When I travel I thrive on the unexpected. The fresh stimulus of new places and people is one thing, but I want more. I want to be astonished. Sure enough, ten thousand feet up in the Andes and we hit a roadblock of policemen.

Our plans had to change. We had to wait for the procession to pass. It was in a mountainous outpost called Leon, a Gaucho community celebrating their historic victory over the Spanish and this was their annual parade.

There was no ‘Chinese-Olympics’ precision as the soldiers, preened in their uniforms, marched amusingly out-of-step, past dignitaries who applauded downwards from their dais, too self-important to notice their refreshments being refilled. Then amidst a gang of hardened gauchos on horseback, strode this tiny boy. No more than five surely. The ladies were on side-saddle, but surprising us all was this youth’s composure, astride a horse fit for an adult, giddying up his animal with an assurance utterly belying his age. Behind him, a girl of much the same age, serene and composed on top of her steed. Wonderful!

Argentina is a hybrid of nature and population. On the one hand there are Pampas, the peaks of Patagonia, the Iguazu Falls and the Andes. Then there is the European influx and the Incan descendants.

Nowhere more than in the capital is Argentina a baffling mix of European immigrants and indigenous tribes. I love Buenos Aires. It is a proper fully-fledged city: glamorous, sophisticated, troubled and yet honest.

The Italians are the predominant European immigrants. They wanted political freedom and, above all, land. The city enjoyed a belle époque between 1880 and 1930, with wealth pouring in at its height in the 1910s from England, keen to get after the quality of Argentina’s beef. Recolleta is a district with Parisian overtones, as harmonicas are squeezed to entertain those who sit, stretch and watch the world go by.

I did my own lazing, strolling around the Recolleta cemetery is like reading a Who’s Who of the city, laid in rows of family plots. Démodé now but previously it was all about ostentation with competitive displays of masonry and sculptures. Here is the somewhat modest resting place for the nation’s most famous daughter Eva Peron.

Peronism still lurks in the country’s economic psyche. Chloe, an international economics student, had her own theory for the protectionist monetary policy that is crippling the country, with inflation currently at 30%. “Argentina doesn’t really consider herself sufficiently South American to deal with her neighbours”, she explained. “It prefers to hark back to, yearn for even, her European roots. So this immigrant race is dismissive of Peru and Bolivia and has a friendly rivalry with Brazil and Chile”.

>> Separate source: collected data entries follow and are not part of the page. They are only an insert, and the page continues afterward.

Definition head_wire (svc : WitnessService) (request : HeadRequest) : WIO HeadResponse :=
  let* (vault_id, object_id, challenge) := slift (parse_head request) in
  let* receipt := load_receipt vault_id object_id (public_key svc) in
  sret (head_response (Witness.head_issue vault_id object_id receipt challenge (ws_signing_key svc))).

(** ** HTTP dispatch ([main.rs]) *)

Inductive Method : Type := Get | Post | OtherMethod.

(** An incoming request; the body reader fails ([None]) or yields bytes. *)
Record HttpRequest : Type := mkHttpRequest {
  rq_method : Method;
  rq_url : bytes;
  rq_authorization : option bytes;
  rq_body : option bytes;
}.

Record HttpResponse : Type := mkHttpResponse { rs_status : Z; rs_body : bytes }.

(** The one-field JSON object [{"key":"value"}]. *)
Definition json_pair (key value : string) : bytes :=
  [123; 34] ++ str_bytes key ++ [34; 58; 34] ++ str_bytes value ++ [34; 125].

Definition unauthorized : HttpResponse := mkHttpResponse 401 (json_pair "error" "unauthorized").
Definition witness_conflict : HttpResponse := mkHttpResponse 409 (json_pair "error" "witness_conflict").
Definition invalid_request : HttpResponse := mkHttpResponse 400 (json_pair "error" "invalid_request").
Definition not_found : HttpResponse := mkHttpResponse 404 (json_pair "error" "not_found").
Definition internal : HttpResponse := mkHttpResponse 500 (json_pair "error" "internal").
Definition healthy : HttpResponse := mkHttpResponse 200 (json_pair "status" "ok").

(** [as_reader().take(MAX_WIRE_BODY + 1).read_to_end(..)], the length test and
    the decoder. *)
Definition read_json {A} `{Json A} (request : HttpRequest) : option A :=
  match rq_body request with
  | None => None
  | Some body =>
      let bytes := takeZ (MAX_WIRE_BODY + 1) body in
      if MAX_WIRE_BODY <? lenZ bytes then None else json_from_slice bytes
  end.
(* ===== verification/Backup.v ===== *)
(** * Encrypted snapshots and verified restore

    Models [crates/vlt1-core/src/backup.rs], with the forwarders
    [Storage::create_backup], [Storage::restore_backup], [Vault::backup_to] and
    [Vault::restore_from_backup].

    The state adds to the [World] the contents of the files that are not the
    live database.  SQLite's file format and the temporary names of the
    [tempfile] crate are parameters, the classes [SqliteFile] and [Tempfile];
    a system call that the fault schedule fails changes nothing, so a file that
    was being written when it failed keeps the contents it had. *)

From S2P Require Import Prelude Format Crypto Fs Storage Vault.
From Stdlib Require Import ZArith Lia.
From stdpp Require Import base numbers list gmap strings.

Open Scope Z_scope.
Open Scope vlt_scope.

Abbreviation Files := (gmap Path bytes).
Abbreviation Fs := (gmap Path Metadata).

(** The file the online backup API writes for some tables and integrity state,
    and what a connection opened on a file sees; [None] when the first
    statement fails. *)
Class SqliteFile : Type := {
  image : Db → bool → bytes;
  load : bytes → option (Db * bool);
}.

(** A backup reads as its source. *)
Class SqliteFileOk `{SqliteFile} : Prop := {
  load_image : ∀ db ok, load (image db ok) = Some (db, ok);
}.

(** The path [NamedTempFile::new_in] picks in a directory. *)
Class Tempfile : Type := { temp_path : Path → Fs → Path }.

(** It is new, lies in the directory and carries the crate's default prefix. *)
Class TempfileOk `{Tempfile} : Prop := {
  temp_new : ∀ dir fs, fs !! temp_path dir fs = None;
  temp_name : ∀ dir fs, ∃ s, temp_path dir fs = mkPath (absolute dir) (comps dir ++ [String.append ".tmp" s]);
}.

(** Strings are UTF-8 byte strings. *)
Record BackupManifest : Type := mkBackup {
  bm_format : bytes;
  bm_vault_id : bytes;
  bm_database_sha256 : bytes;
  bm_database_bytes : Z;
}.

#[global] Instance BackupManifest_eq_dec : EqDecision BackupManifest.
Proof. solve_decision. Defined.

Abbreviation BIO A := (M (World * Files) VaultError A).

Module Backup.
Section backup.
Context `{Primitives} `{SqliteFile} `{Tempfile} `{Json BackupManifest}.

Definition BACKUP_FORMAT : bytes := str_bytes "VLT/1 encrypted SQLite backup v1".

Definition in_world {A} (m : IO A) : BIO A := szoom fst (λ w s, (w, s.2)) m.
Definition in_fs {A} (m : M Env VaultError A) : BIO A := in_world (in_env m).

(** A system call on the file system: every failure is [VaultError::Storage]. *)
Definition syscall {A} (f : Fs * Files → option (A * (Fs * Files))) : BIO A :=
  let* fault := in_fs io_fault in
  if fault : bool then sthrow Storage else
  λ '(w, files),
  match f (env_fs (w_env w), files) with
  | Some (a, (fs, files)) => (Ok a, (set_env (set_fs fs (w_env w)) w, files))
  | None => (Err Storage, (w, files))
  end.

(** ** [std::fs] *)

(** [fs::read] and the contents behind an opened file. *)
Definition read_file (path : Path) : BIO bytes :=
  syscall (λ s, content ← s.2 !! path; Some (content, s)).

(** [File::open(path).and_then(|file| file.sync_all())]. *)
Definition open_and_sync (path : Path) : BIO unit :=
  syscall (λ s, if s.1 !! path then Some (tt, s) else None).

(** [OpenOptions::create_new] with a mode. *)
Definition create_new (path : Path) (m : Z) : BIO unit :=
  syscall (λ '(fs, files),
    match fs !! path with
    | Some _ => None
    | None => Some (tt, (<[path := mkMeta FRegular m]> fs, <[path := []]> files))
    end).

(** Replace the contents of an existing file. *)
Definition write_file (path : Path) (content : bytes) : BIO unit :=
  syscall (λ '(fs, files), _ ← files !! path; Some (tt, (fs, <[path := content]> files))).

Definition hard_link (source destination : Path) : BIO unit :=
  syscall (λ '(fs, files),
    metadata ← fs !! source; content ← files !! source;
    match fs !! destination with
    | Some _ => None
    | None => Some (tt, (<[destination := metadata]> fs, <[destination := content]> files))
    end).

Definition remove_file (path : Path) : BIO unit :=
  syscall (λ '(fs, files), _ ← fs !! path; Some (tt, (delete path fs, delete path files))).

(** [NamedTempFile::new_in]. *)
Definition new_in (parent : Path) : BIO Path :=
  syscall (λ '(fs, files),
    let temporary := temp_path parent fs in
    Some (temporary, (<[temporary := mkMeta FRegular 0x180]> fs, <[temporary := []]> files))).

(** A [NamedTempFile] is removed when it is dropped; a failure is ignored. *)
Definition with_temporary {A} (temporary : Path) (m : BIO A) : BIO A :=
  λ s, let '(r, s) := m s in (r, (remove_file temporary s).2).

(** ** Helpers *)

Definition is_lower_hex (value : bytes) (n : nat) : bool :=
  bool_decide (length value = (n * 2)%nat)
  && forallb (λ item, is_ascii_hexdigit item && negb (is_ascii_uppercase item)) value.

(** [HEX[byte >> 4]] and [HEX[byte & 0x0f]] of each byte. *)
Definition HEX : bytes := str_bytes "0123456789abcdef".
Definition hex_index (n : Z) : Z := default 0 (HEX !! Z.to_nat n).
Fixpoint hex_encode (value : bytes) : bytes :=
  match value with
  | [] => []
  | byte :: value => [hex_index (Z.shiftr byte 4); hex_index (Z.land byte 0x0f)] ++ hex_encode value
  end.

Definition sync_file (path : Path) : BIO unit := open_and_sync path.

Definition sync_parent (path : Path) : BIO unit :=
  let* parent := slift (ok_or (parent path) (InvalidInput "backup destination path")) in
  open_and_sync parent.

Definition publish_new_file (temporary destination : Path) : BIO unit :=
  hard_link temporary destination ;*
  sync_parent destination.

Definition ensure_new_destination (path : Path) : BIO unit :=
  in_fs (PathSafety.validate_new_regular_file path "backup destination path").

Definition create_temporary_file (destination : Path) : BIO Path :=
  in_fs (PathSafety.validate_new_regular_file destination "backup destination path") ;*
  let* parent := slift (ok_or (parent destination) (InvalidInput "backup destination path")) in
  new_in parent.

(** The process's umask applies to the requested mode, as it did to
    [env_create_mode]. *)
Definition write_new_file (path : Path) (content : bytes) : BIO unit :=
  let* e := sgets (λ s : World * Files, w_env s.1) in
  create_new path (Z.land 0x180 (env_create_mode e)) ;*
  write_file path content ;*
  syscall (λ s, Some (tt, s)) ;*
  sync_parent path.

(** The [loop] of [checksum_file]; [rest] is what the file still holds. *)
Fixpoint checksum_loop (fuel : nat) (rest digest : bytes) (n : Z) : BIO (bytes * Z) :=
  syscall (λ s, Some (tt, s)) ;*
  let buffer := takeZ (64 * 1024) rest in
  if bool_decide (buffer = []) then sret (digest, n) else
  match fuel with
  | O => sthrow Storage
  | S fuel =>
      let* n := slift (ok_or (u64_checked_add n (lenZ buffer)) (Invariant "backup size exceeds u64")) in
      checksum_loop fuel (dropZ (64 * 1024) rest) (digest ++ buffer) n
  end.

Definition checksum_file (path : Path) : BIO (bytes * Z) :=
  let* content := read_file path in
  let* (digest, n) := checksum_loop (length content) content [] 0 in
  sret (hex_encode (sha256 digest), n).

(** As at start-up, a foreign-key violation is a row whose first column is
    text, which the source reads as an [i64]. *)
Definition verify_snapshot_database (path : Path) : BIO VaultId :=
  let* content := read_file path in
  syscall (λ s, Some (tt, s)) ;*
  let* (db, integrity) := slift (ok_or (load content) Storage) in
  if negb integrity then sthrow (Invariant "backup SQLite integrity_check") else
  syscall (λ s, Some (tt, s)) ;*
  (if Storage.foreign_key_violation db then sthrow Storage else sret tt) ;*
  syscall (λ s, Some (tt, s)) ;*
  let* row := slift (ok_or (db_meta db) Storage) in
  slift (from_slice (mr_vault_id row)).

(** [Connection::backup] into an existing file. *)
Definition connection_backup (db : Db) (integrity : bool) (destination : Path) : BIO unit :=
  write_file destination (image db integrity).

(** ** The manifest *)

Definition validate (m : BackupManifest) : Result unit :=
  if negb (bool_decide (bm_format m = BACKUP_FORMAT)) || negb (is_lower_hex (bm_vault_id m) 16)
     || negb (is_lower_hex (bm_database_sha256 m) 32)
  then Err (InvalidFormat "backup manifest fields") else Ok tt.

Definition read_from (path : Path) : BIO BackupManifest :=
  in_fs (PathSafety.validate_existing_regular_file path "backup manifest path") ;*
  let* content := read_file path in
  let* manifest := slift (ok_or (json_from_slice content) (InvalidFormat "backup manifest JSON")) in
  slift (validate manifest) ;*
  sret manifest.

Definition verify_backup (m : BackupManifest) (backup_path : Path) : BIO unit :=
  slift (validate m) ;*
  in_fs (PathSafety.validate_existing_regular_file backup_path "backup source path") ;*
  let* (sha, n) := checksum_file backup_path in
  if negb (n =? bm_database_bytes m) || negb (bool_decide (sha = bm_database_sha256 m)) then sthrow Authentication else
  let* snapshot_vault_id := verify_snapshot_database backup_path in
  if negb (bool_decide (to_hex snapshot_vault_id = bm_vault_id m))
  then sthrow (Invariant "backup manifest vault binding") else sret tt.

Definition from_snapshot (vault_id : VaultId) (path : Path) : BIO BackupManifest :=
  let* (database_sha256, database_bytes) := checksum_file path in
  sret (mkBackup BACKUP_FORMAT (to_hex vault_id) database_sha256 database_bytes).

Definition write_to (m : BackupManifest) (path : Path) : BIO unit :=
  let* content := slift (ok_or (json_to_vec m) Storage) in
  write_new_file path content.

(** For a path without a trailing separator. *)
Definition manifest_path (backup : Path) : Path := path_push_suffix backup ".vlt1-backup.json".

(** ** Snapshot and restore *)

Definition create_snapshot (vault_id : VaultId) (destination : Path) : BIO BackupManifest :=
  ensure_new_destination destination ;*
  let* temporary := create_temporary_file destination in
  with_temporary temporary (
    let* w := sgets fst in
    connection_backup (w_db w) (w_integrity_ok w) temporary ;*
    sync_file temporary ;*
    let* snapshot_vault_id := verify_snapshot_database temporary in
    if negb (bool_decide (snapshot_vault_id = vault_id)) then sthrow (Invariant "backup vault ID binding") else
    in_fs (smap_err (λ _, Storage) (set_permissions temporary 0x180)) ;*
    publish_new_file temporary destination ;*
    let* manifest := from_snapshot vault_id destination in
    ensure_new_destination (manifest_path destination) ;*
    write_to manifest (manifest_path destination) ;*
    sret manifest).

Definition restore_snapshot (backup : Path) (manifest : BackupManifest) (destination : Path) : BIO unit :=
  verify_backup manifest backup ;*
  ensure_new_destination destination ;*
  let* temporary := create_temporary_file destination in
  with_temporary temporary (
    let* source := read_file backup in
    let* (db, integrity) := slift (ok_or (load source) Storage) in
    connection_backup db integrity temporary ;*
    sync_file temporary ;*
    verify_snapshot_database temporary ;*
    in_fs (smap_err (λ _, Storage) (set_permissions temporary 0x180)) ;*
    publish_new_file temporary destination).

Definition create_backup (vault_id : VaultId) (destination : Path) : BIO BackupManifest :=
  create_snapshot vault_id destination.

Definition restore_backup (backup : Path) (manifest : BackupManifest) (destination : Path) : BIO unit :=
  restore_snapshot backup manifest destination.

(** [backup_to] borrows the vault; the caller lends the files. *)
Definition backup_to (destination : Path) : Op Files BackupManifest :=
  λ '((v, w), files),
  let '(r, (w, files)) := create_backup (v_vault_id v) destination (w, files) in (r, ((v, w), files)).

Definition restore_from_backup (backup : Path) (manifest : BackupManifest) (destination : Path) : BIO unit :=
  restore_backup backup manifest destination.

End backup.
End Backup.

I got a ride to one of the two rival football clubs, La Boca Junior football club, where famously Diego Maradona started while Lionel Messi, from nearby Rosario, was turned down for being too small despite attempts by his father to inject him with growth treatments. With no seats allocated for the opposition’s fans, the partisanship is deafening.

My ears were better suited to the Tango evening I attended, but not my eyes. Dramatic but empty, lacking narrative and with some strange back kicks it is a man’s dance with the lady playing second fiddle as the movement of her legs obeys his masterful hand directions. Playful perhaps but all gesture and baroque with nothing convincing or compelling. Brutal, sexy at best but never sensual or romantic. Jerky, ungraceful and sharp. It needs Tennessee Williams to exploit its steamy potential.

Time to cool down in the mountains. I flew to Salta and stayed at Finca Valentina, 1400 metres above sea level and owned by the charismatic ex-Milanese banker Fabrizio, who attracts many top celebrities including the Prada family. I finally learnt the distinction between Haciendas, farms devoted to livestock and Fincas, those concerned with crops. He was keen to get me, with his company Socompa, on horseback or at least bird watching. But I wanted to see the locals.

So I checked out a peña. Here was the authentic scene I had been searching for. It’s where the entire community seems to gather. The ‘fifi’, the fashion-conscious man, gets the chance ‘afilar’, to chat with his sweetheart, eating in a restaurant awash with faded ochre walls, as mothers feed their babies well past midnight, and different singers give it their all to the Flamenco rhythmic clapping of the appreciative diners.

I took a bus trip up from Salta higher into the Andes at their broadest point. I was back with nature and of course the ever-present llama. With horses, sheep, oxen and goats introduced only at the time of the colonising Spaniards, the llama was vital and its ancestor the Guanaco, the tallest of the llama species was very adaptable, performing both at sea level and 4000 metres altitude.

Reaching a further twenty feet upwards are fabulous cacti in Los Cardones National Park. Twice my height, and I’m six foot three, they nonetheless only grow at two centimetres per year. As for the sandstone rocks, as in tree dating, their eldest layers are at the bottom unless it has been ‘flipped’ and the strata show a pattern resembling tiramisu.